Some kind of buffering would be in my opinion the most easy kind of "cheap fix" they could do that would improve things, especially for crossfire. However, as cadaveca also said, they might have to find a solution that is not exactly the same as Nvidias' , as a result of patent issues that would otherwise arise(i dont have a lot of knowledge about patents myself, so i wont argue about that)

In any case, I do believe that they atleast made some progress with drivers for this card, because of a lot of reasons, some stated in a previous post of mine .


----------



## cadaveca (Apr 17, 2013)

Xzibit said:


> I guess what I was saying wasnt simple enough.
> 
> I was saying that if Nvidia introduced a hardware solution like you were impling. The FCAT test at PCPer have proven that scaling above 1080p is horrid.  So I wouldnt call that a solution.
> 
> ...



Blah blah blah...

A quick Patent search will bring up any number of patents that support what I've posted. That's all. The rest is just conjecture.  I really don't care about what NVidia is doing, nor is it on topic.

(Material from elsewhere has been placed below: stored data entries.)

(* ===== verification/Storage.v ===== *)
(** * Stored identities, destinations and ratchets ([src/src/storage/mod.rs])

    What the transport remembers of announced destinations and keeps in files.
    The backend is the class [Storage], the operations of the trait of that name,
    and [StorageLaws] is what its documentation promises; [MemoryStorage] is the
    backend of the repository that keeps files in a map.  The backend on the file
    system is system calls and not modelled.  Paths are their UTF-8 bytes; times
    in files are the bit patterns of [f64]. *)

From Stdlib Require Import Floats.SpecFloat.
From S2P Require Import Prelude Float Crypto Hash Packet Identity Msgpack Destination.

(** ** Backends *)
Class Storage (S : Type) := {
  read : bytes -> S -> option bytes;
  write : bytes -> bytes -> S -> result unit * S;
  list_dir : bytes -> S -> list bytes;
  remove : bytes -> S -> bool * S;
}.

Class StorageLaws (S : Type) `{!Storage S} := {
  read_written : forall path d s s', write path d s = (Ok tt, s') -> read path s' = Some d;
  write_failed : forall path d s e s', write path d s = (Err e, s') -> read path s' = read path s;
  read_other : forall path d s r s' other, write path d s = (r, s') -> other <> path -> read other s' = read other s;
  read_removed : forall path s s', remove path s = (true, s') -> read path s' = None;
  remove_other : forall path s r s' other, remove path s = (r, s') -> other <> path -> read other s' = read other s;
}.

Abbreviation MemoryStorage := (gmap (list Z) (list Z)) (only parsing).

Definition Memory_list (dir : bytes) (s : MemoryStorage) : list bytes :=
  let prefix := dir ++ [47] in
  merge_sort bytes_le
    (omap (fun e : bytes * bytes => if bool_decide (take (length prefix) e.1 = prefix) then Some (drop (length prefix) e.1) else None)
       (map_to_list s)).

#[export] Instance Memory_Storage : Storage MemoryStorage := {|
  read path s := s !! path;
  write path d s := (Ok tt, <[path := d]> s);
  list_dir := Memory_list;
  remove path s := (bool_decide (is_Some (s !! path)), delete path s);
|}.

#[export] Instance Memory_laws : StorageLaws MemoryStorage.
Proof.
  split; cbn; intros path.
  - intros d s s' [= <-]. apply lookup_insert_eq.
  - done.
  - intros d s r s' other [= <- <-] Ho. by apply lookup_insert_ne.
  - intros s s' [= _ <-]. apply lookup_delete_eq.
  - intros s r s' other [= <- <-] Ho. by apply lookup_delete_ne.
Qed.

(** ** Files *)

(** [known_destinations] and [ratchets] *)
Definition KNOWN_DESTINATIONS_FILE : bytes :=
  [107; 110; 111; 119; 110; 95; 100; 101; 115; 116; 105; 110; 97; 116; 105; 111; 110; 115].
Definition RATCHETS_DIR : bytes := key_ratchets.

Section Files.
Context {S : Type} `{!Storage S}.
Context `{Sha256} `{Hs : Signing} `{Hv : !Verifying} `{He : !Ed25519} `{Hk : !Ed25519Keys} `{X25519} `{Rmp}.

Definition private_identity_from_file (path : bytes) (s : S) : result PrivateIdentity :=
  match read path s with Some b => PrivateIdentity_new_from_bytes b | None => Err Prelude.Storage end.

Definition stored_identity (public_key : bytes) : Identity :=
  identity_of_keys (take PUBLIC_KEY_LENGTH public_key) (drop PUBLIC_KEY_LENGTH public_key).

Definition identity_from_public_file (path : bytes) (s : S) : result Identity :=
  match read path s with
  | None => Err Prelude.Storage
  | Some b => if negb (length b =? PUBLIC_KEY_LENGTH * 2)%nat then Err IncorrectHash else Ok (stored_identity b)
  end.

Definition PrivateIdentity_to_file (i : PrivateIdentity) (path : bytes) (s : S) : result unit * S :=
  write path (PrivateIdentity_to_bytes i) s.
Definition PrivateIdentity_pub_to_file (i : PrivateIdentity) (path : bytes) (s : S) : result unit * S :=
  write path (Identity_to_bytes (identity i)) s.
Definition Identity_to_file (s : S) : result unit * S := (Err Unsupported, s).
Definition Identity_pub_to_file (i : Identity) (path : bytes) (s : S) : result unit * S := write path (Identity_to_bytes i) s.

(** ** Known destinations *)
Record KnownDestinations := mkKnownDestinations {
  entries : list (AddressHash * KnownDestinationData);
  index : gmap AddressHash nat;
  dirty : bool;
}.

Definition Known_new : KnownDestinations := mkKnownDestinations [] ∅ false.

Definition position (h : AddressHash) (k : KnownDestinations) : option nat := index k !! h.

Definition remember (packet_hash : Hash) (h : AddressHash) (public_key : bytes) (app_data : option bytes) (now : f64) (k : KnownDestinations)
    : KnownDestinations :=
  match position h k with
  | Some i =>
      mkKnownDestinations
        (alter (fun e => (e.1, mkKnown (f64_to_bits now) packet_hash public_key app_data (kd_uses e.2))) i (entries k)) (index k) true
  | None =>
      mkKnownDestinations (entries k ++ [(h, mkKnown (f64_to_bits now) packet_hash public_key app_data Never)])
        (<[h := length (entries k)]> (index k)) true
  end.

Definition Known_get (h : AddressHash) (k : KnownDestinations) : option KnownDestinationData :=
  i ← position h k; snd <$> entries k !! i.

Definition recall_no_use (h : AddressHash) (k : KnownDestinations) : option Identity :=
  (fun e => stored_identity (kd_public_key e)) <$> Known_get h k.

Definition with_uses (u : DestinationUses) (e : AddressHash * KnownDestinationData) : AddressHash * KnownDestinationData :=
  (e.1, mkKnown (kd_time e.2) (kd_packet_hash e.2) (kd_public_key e.2) (kd_app_data e.2) u).

Definition set_uses (h : AddressHash) (u : DestinationUses) (k : KnownDestinations) : bool * KnownDestinations :=
  match position h k with
  | Some i => (true, mkKnownDestinations (alter (with_uses u) i (entries k)) (index k) true)
  | None => (false, k)
  end.

Definition mark_used (h : AddressHash) (now : f64) (k : KnownDestinations) : bool * KnownDestinations :=
  match position h k with
  | None => (false, k)
  | Some i =>
      if from_option (fun e => is_retained (kd_uses e.2)) false (entries k !! i) then (false, k)
      else (true, mkKnownDestinations (alter (with_uses (LastUsed (f64_to_bits now))) i (entries k)) (index k) true)
  end.

Definition Known_recall (h : AddressHash) (now : f64) (k : KnownDestinations) : option Identity * KnownDestinations :=
  match recall_no_use h k with
  | Some i => (Some i, (mark_used h now k).2)
  | None => (None, k)
  end.

Definition recall_app_data (h : AddressHash) (now : f64) (k : KnownDestinations) : option bytes * KnownDestinations :=
  match Known_get h k ≫= kd_app_data with
  | Some d => (Some d, (mark_used h now k).2)
  | None => (None, k)
  end.

Definition Known_retain (h : AddressHash) : KnownDestinations -> bool * KnownDestinations := set_uses h Retained.
Definition unretain (h : AddressHash) (now : f64) : KnownDestinations -> bool * KnownDestinations := set_uses h (LastUsed (f64_to_bits now)).

Fixpoint retain_all (hs : list AddressHash) (k : KnownDestinations) : bool * KnownDestinations :=
  match hs with
  | [] => (false, k)
  | h :: hs' => let '(r1, k) := Known_retain h k in let '(r2, k) := retain_all hs' k in (r1 || r2, k)
  end.

Definition retain_identity (identity_hash : AddressHash) (k : KnownDestinations) : bool * KnownDestinations :=
  retain_all (List.filter (fun e => bool_decide (address_hash (stored_identity (kd_public_key e.2)) = identity_hash)) (entries k)).*1 k.

Definition reindex (l : list (AddressHash * KnownDestinationData)) : gmap AddressHash nat :=
  foldl (fun m x => <[x.2 := x.1]> m) ∅ (imap (fun i e => (i, e.1)) l).

Definition UNUSED_DESTINATION_LINGER : f64 := f64_of_Z (6 * 60).
Definition DESTINATION_TIMEOUT : f64 := f64_of_Z (60 * 60 * 24 * 7).

Definition is_stale_entry (now : f64) (has_path : AddressHash -> bool) (e : AddressHash * KnownDestinationData) : bool :=
  if is_retained (kd_uses e.2) || has_path e.1 then false
  else match kd_uses e.2 with
       | LastUsed t => f_lt (f64_mul DESTINATION_TIMEOUT (f64_dec 125 2)) (f64_sub now (f64_from_bits t))
       | _ => f_lt UNUSED_DESTINATION_LINGER (f64_sub now (f64_from_bits (kd_time e.2)))
       end.

Definition Known_clean (now : f64) (has_path : AddressHash -> bool) (k : KnownDestinations) : list AddressHash * KnownDestinations :=
  let stale := (List.filter (is_stale_entry now has_path) (entries k)).*1 in
  let l := List.filter (fun e => negb (bool_decide (e.1 ∈ stale))) (entries k) in
  (stale, mkKnownDestinations l (reindex l) (dirty k || negb (bool_decide (stale = [])))).

Definition Known_save (k : KnownDestinations) (s : S) : result unit * KnownDestinations * S :=
  if negb (dirty k) && bool_decide (is_Some (read KNOWN_DESTINATIONS_FILE s)) then (Ok tt, k, s)
  else
    match write KNOWN_DESTINATIONS_FILE (pack_known_destinations (entries k)) s with
    | (Ok _, s) => (Ok tt, mkKnownDestinations (entries k) (index k) false, s)
    | (Err e, s) => (Err e, k, s)
    end.

Definition Known_load (k : KnownDestinations) (s : S) : result unit * KnownDestinations :=
  match read KNOWN_DESTINATIONS_FILE s with
  | None => (Ok tt, k)
  | Some b =>
      match unpack_known_destinations b with
      | Ok l => (Ok tt, mkKnownDestinations l (reindex l) false)
      | Err e => (Err e, k)
      end
  end.

(** ** Known ratchets *)
Abbreviation KnownRatchets := (gmap (list Z) (list Z * Z)) (only parsing).

Definition ratchet_path (h : AddressHash) : bytes := RATCHETS_DIR ++ [47] ++ AddressHash_to_hex_string h.

Definition ratchet_expired (now : f64) (received : Z) : bool := f_le (f64_add (f64_from_bits received) (f64_of_Z RATCHET_EXPIRY_SECS)) now.

Definition remember_ratchet (h : AddressHash) (ratchet : bytes) (now : f64) (k : KnownRatchets) (s : S) : result unit * KnownRatchets * S :=
  if bool_decide (fst <$> k !! h = Some ratchet) then (Ok tt, k, s)
  else
    let '(r, s) := write (ratchet_path h) (pack_ratchet (mkRatchetFile ratchet (f64_to_bits now))) s in
    (r, <[h := (ratchet, f64_to_bits now)]> k, s).

(** The ratchets with the one of the file, when there is none in memory. *)
Definition load_ratchet (h : AddressHash) (k : KnownRatchets) (s : S) : KnownRatchets :=
  match k !! h with
  | Some _ => k
  | None =>
      match read (ratchet_path h) s with
      | None => k
      | Some b => match unpack_ratchet b with Ok d => <[h := (rf_ratchet d, rf_received d)]> k | Err _ => k end
      end
  end.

I just want properly working Crossfire and Eyefinity. Taking pictures right now of my cards to list so I can buy a 7990. Need a 7950?


----------



## ZenZimZaliben (Apr 17, 2013)

Oh the Bitcoins I will mine with 4 of these!


----------



## arbiter (Apr 18, 2013)

I wouldn't say its AMD cheating more as eveyone relying on frap's fps numbers with out looking at the video output. Frap's pulled fps numbers before it gets to gpu so if a frame is slow to render or gets dropped for what ever reason both cards get it counted for it. Nvidia has hardware in their cards prevents it. Which card is faster? its pretty much a dead heat when its 1 card vs 1 card, not in SLI/CF or dual gpu card. Its pretty much up in the air.


----------



## EarthDog (Apr 18, 2013)

Here is the thing. If you test with FCAT, a lot of the frame times and spikes you see, you wont notice as a user. Its when the spikes hit above 50ms or so that a user can notice. FRAPS can catch this...


----------



## Slizzo (Apr 18, 2013)

Soft launch?


----------



## EarthDog (Apr 18, 2013)

Slizzo said:


> Soft launch?


Is the NDA up yet................? Awful hard to judge availability when the NDA isnt up...


----------



## arbiter (Apr 19, 2013)

EarthDog said:


> Here is the thing. If you test with FCAT, a lot of the frame times and spikes you see, you wont notice as a user. Its when the spikes hit above 50ms or so that a user can notice. FRAPS can catch this...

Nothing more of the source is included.